Pull every line holding the string "JsNumber" from the records below.

Segment Start: Dataset extract

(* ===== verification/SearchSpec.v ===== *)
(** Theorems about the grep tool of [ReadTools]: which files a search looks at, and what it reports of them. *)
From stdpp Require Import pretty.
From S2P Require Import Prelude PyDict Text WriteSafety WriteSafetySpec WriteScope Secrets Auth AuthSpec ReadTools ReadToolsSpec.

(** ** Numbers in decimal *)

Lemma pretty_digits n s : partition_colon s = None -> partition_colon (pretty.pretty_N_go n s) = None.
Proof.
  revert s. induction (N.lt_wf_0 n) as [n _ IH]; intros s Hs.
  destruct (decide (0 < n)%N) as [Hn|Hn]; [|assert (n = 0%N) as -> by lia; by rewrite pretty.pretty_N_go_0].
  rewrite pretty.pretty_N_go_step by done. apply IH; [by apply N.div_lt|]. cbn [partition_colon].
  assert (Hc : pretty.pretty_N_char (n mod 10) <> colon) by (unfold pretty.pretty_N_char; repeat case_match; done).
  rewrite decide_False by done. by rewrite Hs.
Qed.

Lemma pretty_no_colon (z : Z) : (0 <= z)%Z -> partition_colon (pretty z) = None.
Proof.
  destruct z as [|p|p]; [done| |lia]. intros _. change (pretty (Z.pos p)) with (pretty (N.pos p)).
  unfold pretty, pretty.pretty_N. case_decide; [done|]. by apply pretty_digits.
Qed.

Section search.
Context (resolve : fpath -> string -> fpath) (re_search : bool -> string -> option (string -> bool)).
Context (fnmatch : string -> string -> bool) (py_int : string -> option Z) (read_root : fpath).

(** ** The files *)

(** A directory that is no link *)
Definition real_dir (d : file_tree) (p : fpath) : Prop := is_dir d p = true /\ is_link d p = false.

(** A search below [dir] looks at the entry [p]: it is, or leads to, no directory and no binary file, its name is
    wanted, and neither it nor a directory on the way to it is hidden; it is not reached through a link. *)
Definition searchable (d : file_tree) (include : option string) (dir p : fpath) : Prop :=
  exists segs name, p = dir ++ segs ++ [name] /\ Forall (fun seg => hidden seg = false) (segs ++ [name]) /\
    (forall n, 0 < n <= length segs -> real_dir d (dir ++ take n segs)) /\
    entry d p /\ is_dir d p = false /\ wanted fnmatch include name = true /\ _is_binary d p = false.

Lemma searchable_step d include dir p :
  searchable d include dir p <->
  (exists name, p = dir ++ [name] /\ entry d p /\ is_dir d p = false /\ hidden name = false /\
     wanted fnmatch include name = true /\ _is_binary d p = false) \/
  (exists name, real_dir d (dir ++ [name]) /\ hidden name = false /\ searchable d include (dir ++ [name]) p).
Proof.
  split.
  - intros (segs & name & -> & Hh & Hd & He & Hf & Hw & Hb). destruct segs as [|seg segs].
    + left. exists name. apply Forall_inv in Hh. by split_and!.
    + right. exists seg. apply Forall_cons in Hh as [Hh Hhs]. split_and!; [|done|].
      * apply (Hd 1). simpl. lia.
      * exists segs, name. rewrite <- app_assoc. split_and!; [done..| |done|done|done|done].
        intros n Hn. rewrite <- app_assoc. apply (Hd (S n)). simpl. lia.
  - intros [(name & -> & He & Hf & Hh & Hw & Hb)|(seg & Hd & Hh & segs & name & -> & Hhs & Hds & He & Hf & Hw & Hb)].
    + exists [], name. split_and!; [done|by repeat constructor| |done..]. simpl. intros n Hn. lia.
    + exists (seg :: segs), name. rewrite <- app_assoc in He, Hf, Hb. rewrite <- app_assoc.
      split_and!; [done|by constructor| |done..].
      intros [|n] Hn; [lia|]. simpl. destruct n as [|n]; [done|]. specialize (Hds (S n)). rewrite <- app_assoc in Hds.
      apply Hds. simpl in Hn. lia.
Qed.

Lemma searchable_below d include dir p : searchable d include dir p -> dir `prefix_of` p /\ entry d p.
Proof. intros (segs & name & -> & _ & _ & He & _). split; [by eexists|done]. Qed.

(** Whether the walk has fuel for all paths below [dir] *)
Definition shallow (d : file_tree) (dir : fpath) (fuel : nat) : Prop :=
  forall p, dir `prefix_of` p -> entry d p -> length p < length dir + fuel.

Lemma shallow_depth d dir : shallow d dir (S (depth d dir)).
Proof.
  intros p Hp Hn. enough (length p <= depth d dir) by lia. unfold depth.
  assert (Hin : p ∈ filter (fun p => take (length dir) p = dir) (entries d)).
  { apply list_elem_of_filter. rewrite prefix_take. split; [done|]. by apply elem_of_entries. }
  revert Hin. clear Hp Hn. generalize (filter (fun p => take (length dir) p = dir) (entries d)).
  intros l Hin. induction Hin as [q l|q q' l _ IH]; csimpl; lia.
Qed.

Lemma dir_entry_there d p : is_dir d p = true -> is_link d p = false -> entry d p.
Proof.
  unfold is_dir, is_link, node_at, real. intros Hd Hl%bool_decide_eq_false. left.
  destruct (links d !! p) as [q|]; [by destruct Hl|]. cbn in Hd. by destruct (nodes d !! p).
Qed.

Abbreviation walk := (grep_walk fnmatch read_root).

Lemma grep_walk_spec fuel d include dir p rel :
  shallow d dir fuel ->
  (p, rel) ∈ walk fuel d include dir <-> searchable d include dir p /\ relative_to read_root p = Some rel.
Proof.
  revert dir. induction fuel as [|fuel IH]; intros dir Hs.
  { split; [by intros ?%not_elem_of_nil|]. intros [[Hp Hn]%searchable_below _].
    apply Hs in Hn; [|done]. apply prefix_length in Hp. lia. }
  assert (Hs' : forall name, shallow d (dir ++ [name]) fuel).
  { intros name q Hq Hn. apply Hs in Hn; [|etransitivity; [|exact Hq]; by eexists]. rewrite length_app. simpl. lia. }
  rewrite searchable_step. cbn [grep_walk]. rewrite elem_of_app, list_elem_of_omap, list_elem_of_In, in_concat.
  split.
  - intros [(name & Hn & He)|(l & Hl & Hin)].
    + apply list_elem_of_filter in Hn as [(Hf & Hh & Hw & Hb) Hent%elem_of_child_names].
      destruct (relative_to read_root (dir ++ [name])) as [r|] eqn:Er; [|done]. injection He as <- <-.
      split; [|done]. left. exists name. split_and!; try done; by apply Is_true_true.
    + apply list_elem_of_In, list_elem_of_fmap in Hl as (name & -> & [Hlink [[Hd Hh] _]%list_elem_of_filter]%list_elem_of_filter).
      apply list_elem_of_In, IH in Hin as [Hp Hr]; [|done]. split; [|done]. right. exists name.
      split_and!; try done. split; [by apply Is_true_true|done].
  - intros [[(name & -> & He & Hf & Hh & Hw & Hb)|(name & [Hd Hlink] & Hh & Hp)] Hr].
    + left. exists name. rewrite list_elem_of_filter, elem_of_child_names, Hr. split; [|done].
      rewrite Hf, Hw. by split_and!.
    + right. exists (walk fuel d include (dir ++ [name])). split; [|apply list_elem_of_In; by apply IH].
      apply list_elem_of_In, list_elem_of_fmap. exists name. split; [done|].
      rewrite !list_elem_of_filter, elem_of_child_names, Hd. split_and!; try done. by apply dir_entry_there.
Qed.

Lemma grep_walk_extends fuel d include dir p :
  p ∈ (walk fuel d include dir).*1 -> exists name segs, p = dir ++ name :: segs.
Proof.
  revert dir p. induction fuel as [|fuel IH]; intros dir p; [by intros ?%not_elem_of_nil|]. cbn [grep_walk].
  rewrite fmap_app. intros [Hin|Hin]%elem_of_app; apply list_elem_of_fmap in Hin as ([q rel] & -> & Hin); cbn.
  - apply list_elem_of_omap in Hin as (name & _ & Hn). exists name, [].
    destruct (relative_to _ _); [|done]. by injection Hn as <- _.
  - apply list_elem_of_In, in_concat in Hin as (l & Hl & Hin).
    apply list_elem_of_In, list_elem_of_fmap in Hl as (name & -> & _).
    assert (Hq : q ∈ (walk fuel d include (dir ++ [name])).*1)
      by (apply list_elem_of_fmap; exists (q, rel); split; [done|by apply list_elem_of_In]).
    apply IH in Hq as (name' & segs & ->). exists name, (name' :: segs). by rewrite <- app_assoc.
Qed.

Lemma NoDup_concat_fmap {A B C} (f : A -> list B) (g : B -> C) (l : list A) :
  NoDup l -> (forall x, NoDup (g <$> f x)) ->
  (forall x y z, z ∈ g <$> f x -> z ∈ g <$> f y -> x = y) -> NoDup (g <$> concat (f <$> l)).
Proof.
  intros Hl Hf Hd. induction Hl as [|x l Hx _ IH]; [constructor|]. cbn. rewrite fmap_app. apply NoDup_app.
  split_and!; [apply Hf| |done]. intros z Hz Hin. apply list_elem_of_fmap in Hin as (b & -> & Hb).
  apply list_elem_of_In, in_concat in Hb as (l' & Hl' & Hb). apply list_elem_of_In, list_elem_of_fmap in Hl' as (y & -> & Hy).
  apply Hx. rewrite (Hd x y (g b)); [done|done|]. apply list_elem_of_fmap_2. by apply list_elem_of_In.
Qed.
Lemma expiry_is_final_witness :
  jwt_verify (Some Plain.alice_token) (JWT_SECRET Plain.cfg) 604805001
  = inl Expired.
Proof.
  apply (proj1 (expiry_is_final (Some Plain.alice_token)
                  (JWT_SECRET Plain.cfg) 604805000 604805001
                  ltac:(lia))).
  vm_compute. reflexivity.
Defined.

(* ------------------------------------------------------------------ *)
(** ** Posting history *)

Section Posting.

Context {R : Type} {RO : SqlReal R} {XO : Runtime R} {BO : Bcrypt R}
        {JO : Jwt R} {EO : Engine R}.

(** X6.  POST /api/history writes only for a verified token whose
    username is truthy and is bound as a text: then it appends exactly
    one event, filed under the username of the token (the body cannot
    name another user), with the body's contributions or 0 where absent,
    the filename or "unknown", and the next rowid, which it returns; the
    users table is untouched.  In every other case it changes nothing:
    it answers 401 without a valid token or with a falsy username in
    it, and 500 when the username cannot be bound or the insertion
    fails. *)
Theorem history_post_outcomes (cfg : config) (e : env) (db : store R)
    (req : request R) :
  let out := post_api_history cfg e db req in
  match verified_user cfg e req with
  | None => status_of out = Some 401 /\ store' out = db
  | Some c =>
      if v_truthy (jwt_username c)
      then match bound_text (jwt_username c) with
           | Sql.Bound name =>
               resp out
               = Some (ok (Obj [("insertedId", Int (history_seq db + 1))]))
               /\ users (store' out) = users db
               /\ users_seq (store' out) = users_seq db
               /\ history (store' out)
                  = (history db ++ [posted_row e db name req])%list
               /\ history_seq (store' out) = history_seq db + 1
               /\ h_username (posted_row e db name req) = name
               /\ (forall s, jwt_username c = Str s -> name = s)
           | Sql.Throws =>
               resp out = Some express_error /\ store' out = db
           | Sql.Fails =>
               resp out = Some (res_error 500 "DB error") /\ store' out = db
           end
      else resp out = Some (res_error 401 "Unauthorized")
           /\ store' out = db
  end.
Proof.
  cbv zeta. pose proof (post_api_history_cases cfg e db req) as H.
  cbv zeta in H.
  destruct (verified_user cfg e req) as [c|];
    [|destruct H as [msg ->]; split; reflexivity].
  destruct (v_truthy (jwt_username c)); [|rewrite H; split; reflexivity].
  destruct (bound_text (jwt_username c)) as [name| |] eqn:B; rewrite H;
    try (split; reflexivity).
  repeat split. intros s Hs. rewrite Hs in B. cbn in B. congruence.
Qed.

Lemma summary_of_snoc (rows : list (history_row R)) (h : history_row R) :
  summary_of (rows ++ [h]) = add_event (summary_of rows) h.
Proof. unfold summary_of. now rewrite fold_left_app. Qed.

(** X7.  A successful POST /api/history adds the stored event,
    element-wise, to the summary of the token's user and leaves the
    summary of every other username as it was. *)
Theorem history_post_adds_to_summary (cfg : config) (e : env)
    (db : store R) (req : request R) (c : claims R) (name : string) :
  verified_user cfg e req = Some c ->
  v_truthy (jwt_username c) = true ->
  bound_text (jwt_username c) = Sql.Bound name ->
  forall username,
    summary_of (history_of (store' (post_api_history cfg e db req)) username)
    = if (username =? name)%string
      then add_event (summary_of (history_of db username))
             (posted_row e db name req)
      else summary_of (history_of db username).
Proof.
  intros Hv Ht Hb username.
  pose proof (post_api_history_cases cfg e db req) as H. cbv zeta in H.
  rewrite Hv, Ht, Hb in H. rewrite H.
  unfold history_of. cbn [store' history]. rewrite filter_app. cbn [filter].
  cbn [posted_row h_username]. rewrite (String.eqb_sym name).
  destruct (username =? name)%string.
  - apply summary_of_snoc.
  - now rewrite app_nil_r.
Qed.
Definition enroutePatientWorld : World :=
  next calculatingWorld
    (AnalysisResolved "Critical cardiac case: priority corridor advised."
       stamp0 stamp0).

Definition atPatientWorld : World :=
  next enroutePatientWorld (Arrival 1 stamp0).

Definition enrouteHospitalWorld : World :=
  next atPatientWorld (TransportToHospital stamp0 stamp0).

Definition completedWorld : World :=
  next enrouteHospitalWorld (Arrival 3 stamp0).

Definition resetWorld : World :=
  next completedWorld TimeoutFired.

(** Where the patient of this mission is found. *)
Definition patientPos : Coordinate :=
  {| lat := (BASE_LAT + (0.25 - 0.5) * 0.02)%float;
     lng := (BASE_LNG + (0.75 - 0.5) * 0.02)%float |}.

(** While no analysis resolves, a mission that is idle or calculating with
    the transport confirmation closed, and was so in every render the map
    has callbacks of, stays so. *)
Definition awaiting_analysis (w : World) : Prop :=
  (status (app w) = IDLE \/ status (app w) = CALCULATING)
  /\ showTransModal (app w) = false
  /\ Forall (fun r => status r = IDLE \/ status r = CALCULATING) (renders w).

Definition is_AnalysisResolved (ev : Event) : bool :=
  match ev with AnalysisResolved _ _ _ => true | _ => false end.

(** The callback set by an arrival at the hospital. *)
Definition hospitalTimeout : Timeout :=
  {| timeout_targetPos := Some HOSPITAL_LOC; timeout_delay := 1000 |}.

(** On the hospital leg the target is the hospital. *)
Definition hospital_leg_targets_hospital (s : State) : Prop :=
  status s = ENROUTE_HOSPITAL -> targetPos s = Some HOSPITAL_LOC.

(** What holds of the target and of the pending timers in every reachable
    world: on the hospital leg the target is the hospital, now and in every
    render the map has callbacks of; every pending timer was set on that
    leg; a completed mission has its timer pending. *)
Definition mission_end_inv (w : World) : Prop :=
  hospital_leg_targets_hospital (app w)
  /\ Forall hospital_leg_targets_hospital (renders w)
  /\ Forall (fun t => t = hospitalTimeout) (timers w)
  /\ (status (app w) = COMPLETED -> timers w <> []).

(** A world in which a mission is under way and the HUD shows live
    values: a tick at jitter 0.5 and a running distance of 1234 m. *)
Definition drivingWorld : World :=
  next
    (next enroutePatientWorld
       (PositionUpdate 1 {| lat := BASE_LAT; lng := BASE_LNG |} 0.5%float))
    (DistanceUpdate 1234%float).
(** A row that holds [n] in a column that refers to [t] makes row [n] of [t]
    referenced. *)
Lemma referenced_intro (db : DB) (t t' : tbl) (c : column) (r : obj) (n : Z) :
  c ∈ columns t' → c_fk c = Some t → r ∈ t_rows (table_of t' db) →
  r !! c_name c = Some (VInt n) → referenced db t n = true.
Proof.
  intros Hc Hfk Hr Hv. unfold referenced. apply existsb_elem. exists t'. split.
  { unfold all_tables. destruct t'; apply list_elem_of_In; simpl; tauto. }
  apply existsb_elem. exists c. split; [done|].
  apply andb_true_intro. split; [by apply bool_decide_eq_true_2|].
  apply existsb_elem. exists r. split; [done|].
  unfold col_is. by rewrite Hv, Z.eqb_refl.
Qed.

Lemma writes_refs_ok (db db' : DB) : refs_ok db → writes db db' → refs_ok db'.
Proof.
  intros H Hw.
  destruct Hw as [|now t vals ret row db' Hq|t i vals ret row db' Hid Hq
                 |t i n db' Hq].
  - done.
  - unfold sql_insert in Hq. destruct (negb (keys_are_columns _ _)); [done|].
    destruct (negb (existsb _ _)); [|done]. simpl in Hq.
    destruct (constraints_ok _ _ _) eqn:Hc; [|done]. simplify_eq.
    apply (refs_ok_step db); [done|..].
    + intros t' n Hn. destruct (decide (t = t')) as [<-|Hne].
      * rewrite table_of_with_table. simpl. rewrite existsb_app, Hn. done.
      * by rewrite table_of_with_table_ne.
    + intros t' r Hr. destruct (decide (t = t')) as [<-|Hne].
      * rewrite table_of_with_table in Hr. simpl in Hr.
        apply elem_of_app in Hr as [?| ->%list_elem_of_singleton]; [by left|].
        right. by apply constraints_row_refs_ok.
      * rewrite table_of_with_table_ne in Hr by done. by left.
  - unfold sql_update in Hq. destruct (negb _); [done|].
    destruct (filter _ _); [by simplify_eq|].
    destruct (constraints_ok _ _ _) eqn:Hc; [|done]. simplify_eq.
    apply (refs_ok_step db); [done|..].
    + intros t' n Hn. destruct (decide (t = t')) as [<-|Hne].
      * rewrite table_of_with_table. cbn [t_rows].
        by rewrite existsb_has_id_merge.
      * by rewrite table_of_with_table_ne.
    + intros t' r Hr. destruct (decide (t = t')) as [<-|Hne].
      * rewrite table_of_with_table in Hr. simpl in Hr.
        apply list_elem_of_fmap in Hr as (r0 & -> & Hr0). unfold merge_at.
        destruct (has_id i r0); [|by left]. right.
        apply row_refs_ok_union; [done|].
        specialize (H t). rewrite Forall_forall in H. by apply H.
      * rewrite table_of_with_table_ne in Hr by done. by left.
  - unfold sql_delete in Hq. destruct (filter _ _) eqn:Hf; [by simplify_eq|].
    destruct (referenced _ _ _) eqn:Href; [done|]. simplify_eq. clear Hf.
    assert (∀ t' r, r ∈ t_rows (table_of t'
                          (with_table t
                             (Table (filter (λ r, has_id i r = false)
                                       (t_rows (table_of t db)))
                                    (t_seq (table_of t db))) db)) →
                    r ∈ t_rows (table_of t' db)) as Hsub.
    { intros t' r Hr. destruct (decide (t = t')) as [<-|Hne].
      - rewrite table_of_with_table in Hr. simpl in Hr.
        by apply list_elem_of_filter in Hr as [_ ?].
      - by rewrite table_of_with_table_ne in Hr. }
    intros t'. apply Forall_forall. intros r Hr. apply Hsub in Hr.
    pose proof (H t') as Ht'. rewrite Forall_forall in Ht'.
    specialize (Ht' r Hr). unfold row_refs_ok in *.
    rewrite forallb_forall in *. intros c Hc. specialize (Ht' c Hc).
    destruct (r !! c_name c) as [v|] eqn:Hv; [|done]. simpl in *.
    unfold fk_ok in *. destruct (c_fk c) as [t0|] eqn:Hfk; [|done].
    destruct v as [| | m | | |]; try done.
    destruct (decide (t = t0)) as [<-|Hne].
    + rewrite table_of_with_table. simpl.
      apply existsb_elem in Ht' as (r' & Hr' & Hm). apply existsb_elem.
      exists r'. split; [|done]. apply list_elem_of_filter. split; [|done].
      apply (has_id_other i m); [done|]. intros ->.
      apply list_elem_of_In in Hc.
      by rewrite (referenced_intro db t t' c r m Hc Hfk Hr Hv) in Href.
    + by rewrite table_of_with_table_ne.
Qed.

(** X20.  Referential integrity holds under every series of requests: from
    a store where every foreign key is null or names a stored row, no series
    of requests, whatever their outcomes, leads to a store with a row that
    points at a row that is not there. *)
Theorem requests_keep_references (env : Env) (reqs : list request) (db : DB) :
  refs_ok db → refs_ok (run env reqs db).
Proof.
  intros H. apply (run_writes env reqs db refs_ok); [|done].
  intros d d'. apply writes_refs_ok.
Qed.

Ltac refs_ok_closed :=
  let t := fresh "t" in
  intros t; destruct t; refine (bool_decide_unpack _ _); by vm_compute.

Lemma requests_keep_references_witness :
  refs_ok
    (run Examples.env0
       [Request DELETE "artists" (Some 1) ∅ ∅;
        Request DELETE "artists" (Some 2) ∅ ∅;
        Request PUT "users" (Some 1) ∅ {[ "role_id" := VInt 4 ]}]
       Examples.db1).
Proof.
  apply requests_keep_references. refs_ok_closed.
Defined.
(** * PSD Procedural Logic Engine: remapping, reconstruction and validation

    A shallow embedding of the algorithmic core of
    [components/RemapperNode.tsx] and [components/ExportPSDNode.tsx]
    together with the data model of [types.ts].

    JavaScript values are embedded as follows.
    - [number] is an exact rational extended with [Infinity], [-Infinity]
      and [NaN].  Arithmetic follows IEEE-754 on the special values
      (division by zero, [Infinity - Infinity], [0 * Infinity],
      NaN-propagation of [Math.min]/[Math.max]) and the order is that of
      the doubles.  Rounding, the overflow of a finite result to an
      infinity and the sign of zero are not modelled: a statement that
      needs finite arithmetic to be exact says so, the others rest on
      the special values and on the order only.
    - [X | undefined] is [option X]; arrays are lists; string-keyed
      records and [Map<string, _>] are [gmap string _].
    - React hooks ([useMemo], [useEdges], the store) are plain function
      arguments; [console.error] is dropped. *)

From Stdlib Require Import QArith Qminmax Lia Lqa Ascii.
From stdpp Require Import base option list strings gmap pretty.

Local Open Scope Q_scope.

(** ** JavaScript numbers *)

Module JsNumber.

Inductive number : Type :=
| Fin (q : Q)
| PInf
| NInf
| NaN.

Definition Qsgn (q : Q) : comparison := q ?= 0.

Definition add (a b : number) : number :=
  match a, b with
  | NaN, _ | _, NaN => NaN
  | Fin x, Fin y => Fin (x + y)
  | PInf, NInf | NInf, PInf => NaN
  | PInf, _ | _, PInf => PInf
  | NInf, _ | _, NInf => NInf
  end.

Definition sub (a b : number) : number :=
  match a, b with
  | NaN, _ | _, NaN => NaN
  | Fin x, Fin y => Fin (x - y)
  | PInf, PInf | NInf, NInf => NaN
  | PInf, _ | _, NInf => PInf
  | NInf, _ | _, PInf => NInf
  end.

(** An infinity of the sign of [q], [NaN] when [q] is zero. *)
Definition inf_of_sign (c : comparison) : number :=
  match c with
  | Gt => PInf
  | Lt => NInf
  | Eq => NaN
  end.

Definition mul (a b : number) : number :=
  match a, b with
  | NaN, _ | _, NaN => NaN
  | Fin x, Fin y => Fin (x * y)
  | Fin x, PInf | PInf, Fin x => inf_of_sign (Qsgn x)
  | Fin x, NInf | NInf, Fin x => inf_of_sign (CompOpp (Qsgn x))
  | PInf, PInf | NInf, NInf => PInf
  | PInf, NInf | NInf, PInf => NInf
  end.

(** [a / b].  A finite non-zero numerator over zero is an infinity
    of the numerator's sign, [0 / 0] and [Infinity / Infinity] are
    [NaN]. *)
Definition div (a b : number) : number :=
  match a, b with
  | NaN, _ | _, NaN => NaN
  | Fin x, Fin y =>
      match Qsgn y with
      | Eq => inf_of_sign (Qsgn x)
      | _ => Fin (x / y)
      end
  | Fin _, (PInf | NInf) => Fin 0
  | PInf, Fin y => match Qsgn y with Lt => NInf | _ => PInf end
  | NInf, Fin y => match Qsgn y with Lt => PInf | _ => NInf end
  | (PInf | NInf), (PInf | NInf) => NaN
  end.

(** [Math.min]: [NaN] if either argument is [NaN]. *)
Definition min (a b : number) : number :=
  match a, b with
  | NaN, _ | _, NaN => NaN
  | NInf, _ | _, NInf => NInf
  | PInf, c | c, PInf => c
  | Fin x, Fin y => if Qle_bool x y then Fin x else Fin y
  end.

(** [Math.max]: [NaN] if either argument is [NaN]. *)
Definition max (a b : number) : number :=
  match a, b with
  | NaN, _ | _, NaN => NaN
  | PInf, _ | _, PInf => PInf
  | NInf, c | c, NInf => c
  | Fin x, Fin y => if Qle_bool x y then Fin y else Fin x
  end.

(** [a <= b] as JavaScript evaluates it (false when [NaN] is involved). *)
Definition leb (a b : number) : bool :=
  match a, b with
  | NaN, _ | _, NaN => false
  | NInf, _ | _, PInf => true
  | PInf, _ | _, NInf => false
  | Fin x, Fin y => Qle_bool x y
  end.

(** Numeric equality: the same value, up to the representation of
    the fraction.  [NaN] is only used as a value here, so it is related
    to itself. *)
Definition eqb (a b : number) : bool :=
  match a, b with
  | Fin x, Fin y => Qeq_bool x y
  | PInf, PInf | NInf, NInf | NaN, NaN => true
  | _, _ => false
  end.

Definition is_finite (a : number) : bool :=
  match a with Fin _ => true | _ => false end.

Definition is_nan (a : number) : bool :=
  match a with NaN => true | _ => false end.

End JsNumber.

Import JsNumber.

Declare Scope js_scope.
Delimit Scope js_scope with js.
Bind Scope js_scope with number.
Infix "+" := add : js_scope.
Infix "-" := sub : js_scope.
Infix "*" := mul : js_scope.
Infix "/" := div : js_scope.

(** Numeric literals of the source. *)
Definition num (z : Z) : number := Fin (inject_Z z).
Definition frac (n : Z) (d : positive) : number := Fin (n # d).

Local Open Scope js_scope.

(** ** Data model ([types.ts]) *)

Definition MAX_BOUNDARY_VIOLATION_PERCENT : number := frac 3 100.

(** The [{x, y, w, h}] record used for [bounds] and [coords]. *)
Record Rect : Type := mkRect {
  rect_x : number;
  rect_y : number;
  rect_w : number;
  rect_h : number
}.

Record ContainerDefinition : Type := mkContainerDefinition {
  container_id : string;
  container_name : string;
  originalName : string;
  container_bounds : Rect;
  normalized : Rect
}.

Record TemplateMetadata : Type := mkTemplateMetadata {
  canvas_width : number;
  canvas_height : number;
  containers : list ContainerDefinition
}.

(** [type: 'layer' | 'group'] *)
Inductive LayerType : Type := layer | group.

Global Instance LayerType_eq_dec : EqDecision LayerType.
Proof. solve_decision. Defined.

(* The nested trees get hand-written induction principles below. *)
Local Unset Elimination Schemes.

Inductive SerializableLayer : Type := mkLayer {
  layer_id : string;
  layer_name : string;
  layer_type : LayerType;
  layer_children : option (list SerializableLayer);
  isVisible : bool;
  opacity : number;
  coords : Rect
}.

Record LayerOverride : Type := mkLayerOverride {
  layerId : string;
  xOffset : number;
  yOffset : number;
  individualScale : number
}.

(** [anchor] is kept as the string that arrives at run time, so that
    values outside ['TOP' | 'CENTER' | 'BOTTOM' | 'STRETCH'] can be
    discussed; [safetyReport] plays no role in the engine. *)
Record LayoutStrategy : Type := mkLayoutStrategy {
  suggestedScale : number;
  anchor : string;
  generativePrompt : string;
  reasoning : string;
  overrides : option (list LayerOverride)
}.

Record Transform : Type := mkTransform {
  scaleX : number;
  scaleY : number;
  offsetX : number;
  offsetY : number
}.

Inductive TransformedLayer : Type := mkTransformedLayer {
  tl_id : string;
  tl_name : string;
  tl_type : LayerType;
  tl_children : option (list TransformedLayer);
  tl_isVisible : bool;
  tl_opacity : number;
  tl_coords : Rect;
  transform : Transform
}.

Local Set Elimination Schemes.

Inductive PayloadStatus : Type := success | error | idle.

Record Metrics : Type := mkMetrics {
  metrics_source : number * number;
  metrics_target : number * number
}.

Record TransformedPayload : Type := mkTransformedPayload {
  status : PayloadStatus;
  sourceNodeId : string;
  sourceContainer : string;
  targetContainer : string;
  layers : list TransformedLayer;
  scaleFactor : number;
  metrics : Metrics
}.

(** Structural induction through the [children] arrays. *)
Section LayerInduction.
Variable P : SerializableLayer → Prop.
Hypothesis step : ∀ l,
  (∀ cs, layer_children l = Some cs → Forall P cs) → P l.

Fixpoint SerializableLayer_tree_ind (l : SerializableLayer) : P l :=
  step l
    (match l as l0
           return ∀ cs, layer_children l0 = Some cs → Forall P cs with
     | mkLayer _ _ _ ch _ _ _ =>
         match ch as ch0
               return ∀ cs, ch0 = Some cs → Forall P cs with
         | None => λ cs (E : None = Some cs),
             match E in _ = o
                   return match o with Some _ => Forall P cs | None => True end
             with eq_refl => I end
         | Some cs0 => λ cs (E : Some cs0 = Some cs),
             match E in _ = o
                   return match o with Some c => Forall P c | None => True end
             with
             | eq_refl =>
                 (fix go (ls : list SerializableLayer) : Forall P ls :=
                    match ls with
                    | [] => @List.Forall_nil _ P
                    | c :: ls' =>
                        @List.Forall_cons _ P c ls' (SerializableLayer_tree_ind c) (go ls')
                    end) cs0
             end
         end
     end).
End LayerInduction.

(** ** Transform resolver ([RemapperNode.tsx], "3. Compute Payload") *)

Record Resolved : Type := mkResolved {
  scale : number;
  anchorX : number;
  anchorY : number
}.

Segment End: Dataset extract

= Answer to this task =
Module JsNumber.
End JsNumber.
Import JsNumber.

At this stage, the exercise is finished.